(** invalidating a project, a host session or a workspace revokes, at this time,
    exactly the grants bound to it that are not revoked yet, reports how many there
    were, and leaves every other grant as it was; none of its grants admits a call
    from then on. *)
Theorem invalidate_correct store now root host w :
  let bound (c : StoreCall) g := match c with
    | CallInvalidateProject root => gr_normalized_project_root (grant_request g) = root
    | CallInvalidateHost host => gr_host_instance_id (grant_request g) = host
    | CallInvalidateWorkspace w => gr_workspace (grant_request g) = Some w
    | _ => False
    end in
  let correct (c : StoreCall) (r : GrantStore * Z) :=
    durable_handles r.1 = durable_handles store ∧
    count_where unrevoked (grants r.1) + r.2 = count_where unrevoked (grants store) ∧
    (∀ d g, grants store !! d = Some g → ¬ bound c g → grants r.1 !! d = Some g) ∧
    (∀ d g', grants r.1 !! d = Some g' → bound c g' → dead g') ∧
    (∀ t q g', grants r.1 !! handle_digest (rv_handle_id q) = Some g' → bound c g' →
       (revalidate r.1 t q).2 ≠ Allowed) in
  correct (CallInvalidateProject root) (invalidate_project store now root) ∧
  correct (CallInvalidateHost host) (invalidate_host store now host) ∧
  correct (CallInvalidateWorkspace w) (invalidate_workspace store now w).
Proof.
  intros bound correct.
  assert (Hgen : ∀ c (p : PluginGrant → bool), (∀ g, p g = true ↔ bound c g) →
    (∀ g, bound c g ↔ bound c (set_revoked now g)) → correct c (invalidate p store now)).
  { intros c p Hp Hb. pose proof (invalidate_spec p store now) as Hs.
    destruct (invalidate p store now) as [store' n]. destruct Hs as (Hd & Hl & Hn).
    assert (Hdead : ∀ d g', grants store' !! d = Some g' → bound c g' → dead g').
    { intros d g' (g & Hg & ->)%Hl Hbound. destruct (p g) eqn:Hpg; simpl in *.
      - unfold unrevoked in *. destruct (grant_revoked_at g) eqn:Hr; simpl; left; simpl; rewrite ?Hr; by eexists.
      - apply Hp in Hbound. congruence. }
    split_and!; [done|done| |done|].
    - intros d g Hg Hn'. apply Hl. exists g. split; [done|].
      destruct (p g) eqn:Hpg; [by apply Hp in Hpg|done].
    - intros t q g' Hg' Hbound (g2 & Hg2 & Ha)%revalidate_Allowed.
      assert (g2 = g') as -> by (simpl in *; congruence).
      by apply (dead_not_authorizes g' q t); [eapply Hdead|]. }
  split_and!; apply Hgen; simpl; intros g; try done.
  - apply str_eq_true.
  - apply bool_decide_eq_true.
  - apply bool_decide_eq_true.
Qed.

(** ** Admitted uses stay within what was granted *)

Lemma within_true m n : within m n = true ↔ ∃ v, m = Some v ∧ n <= v.
Proof. destruct m; simpl; rewrite ?Z.leb_le; naive_solver. Qed.

(** The use stays within the terms of the grant. *)
Definition use_within_grant g q : Prop :=
  let c := gr_constraints (grant_request g) in
  match rv_use q with
  | UseProjectFsRead path n =>
      (∀ root, resolve_components root (split_bytes (one_of ["/"%char]) (str_bytes path)) =
         Some (root ++ split_bytes (one_of ["/"%char]) (str_bytes path))) ∧
      (∃ pattern, pattern ∈ pc_paths c ∧ denotes (tokens (str_bytes pattern)) (str_bytes path)) ∧
      ∃ m, pc_max_bytes c = Some m ∧ n <= m
  | UseWorkspaceRInspect operation n =>
      operation ∈ pc_operations c ∧ is_Some (rv_workspace q) ∧
      rv_workspace q = gr_workspace (grant_request g) ∧ ∃ m, pc_max_bytes c = Some m ∧ n <= m
  | UseNetworkFetch scheme host method n =>
      scheme = "https" ∧ (method = "GET" ∨ method = "HEAD") ∧ method ∈ pc_methods c ∧
      (∃ pattern, pattern ∈ pc_hosts c ∧ host_matches pattern host = true) ∧
      ∃ m, pc_max_response_bytes c = Some m ∧ n <= m
  end.

(** C20: whatever calls built the store, an admitted use stays within the constraints
    of its grant: a file read names a path that resolves below any root and is denoted
    by a granted pattern; an inspection is one of the granted operations, on the granted
    workspace; a fetch uses https, GET or HEAD, and a host that a granted pattern admits;
    and none asks for more bytes than granted. *)
Theorem admitted_use_within_grant calls now q :
  let store := run empty_store calls in
  (revalidate store now q).2 = Allowed →
  ∃ g, grants store !! handle_digest (rv_handle_id q) = Some g ∧ use_within_grant g q.
Proof.
  intros store (g & Hg & Ha)%revalidate_Allowed. exists g. split; [done|].
  unfold use_within_grant. cbv zeta.
  assert (Hi : issued (handle_digest (rv_handle_id q)) g)
    by by apply (run_issued calls empty_store); [apply empty_issued|].
  pose proof (au_use _ _ _ Ha) as Hu. pose proof (is_constraints _ _ Hi) as Hc.
  pose proof (is_workspace _ _ Hi) as Hw.
  destruct (gr_permission (grant_request g)), (rv_use q); try done; simpl in Hu, Hc; bool_prop.
  - match goal with Hv : existsb _ (pc_paths _) = true |- _ =>
      apply existsb_True in Hv as (pattern & Hin & Hm) end.
    split_and!; [|exists pattern; by split; [|apply glob_matches_spec]|by apply within_true].
    intros root. apply resolve_components_plain. intros k Hk.
    match goal with Hv : valid_relative_path _ = true |- _ =>
      destruct (proj1 (valid_relative_path_true _) Hv k Hk) end. naive_solver.
  - match goal with Hv : existsb _ (pc_operations _) = true |- _ =>
      apply existsb_True in Hv as (? & Hin & <-%str_eq_true) end.
    split_and!; [done| |symmetry; by apply (au_workspace _ _ _ Ha)|by apply within_true].
    rewrite <-(au_workspace _ _ _ Ha). by apply Hw.
  - match goal with Hv : existsb _ (pc_schemes _) = true |- _ =>
      apply existsb_True in Hv as (? & Hs & <-%str_eq_true) end.
    match goal with Hv : existsb _ (pc_methods _) = true |- _ =>
      apply existsb_True in Hv as (? & Hm & <-%str_eq_true) end.
    match goal with Hv : existsb _ (pc_hosts _) = true |- _ => apply existsb_True in Hv end.
    repeat match goal with Hv : forallb _ _ = true |- _ => rewrite forallb_True in Hv end.
    split_and!; [by apply str_eq_true; auto| |done|done|by apply within_true].
    match goal with Hv : ∀ x, x ∈ pc_methods _ → _ |- _ => apply Hv in Hm end.
    by apply orb_true_iff in Hm as [?%str_eq_true|?%str_eq_true]; [left|right].
Qed.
^^^^^^^^
- _INSTRUCTIONS FOR THE TASK_:
Search the material above for lines containing the string "CallInvalidateProject", then pull them out.

- _WRITTEN SOLUTION_:
    | CallInvalidateProject root => gr_normalized_project_root (grant_request g) = root
  correct (CallInvalidateProject root) (invalidate_project store now root) ∧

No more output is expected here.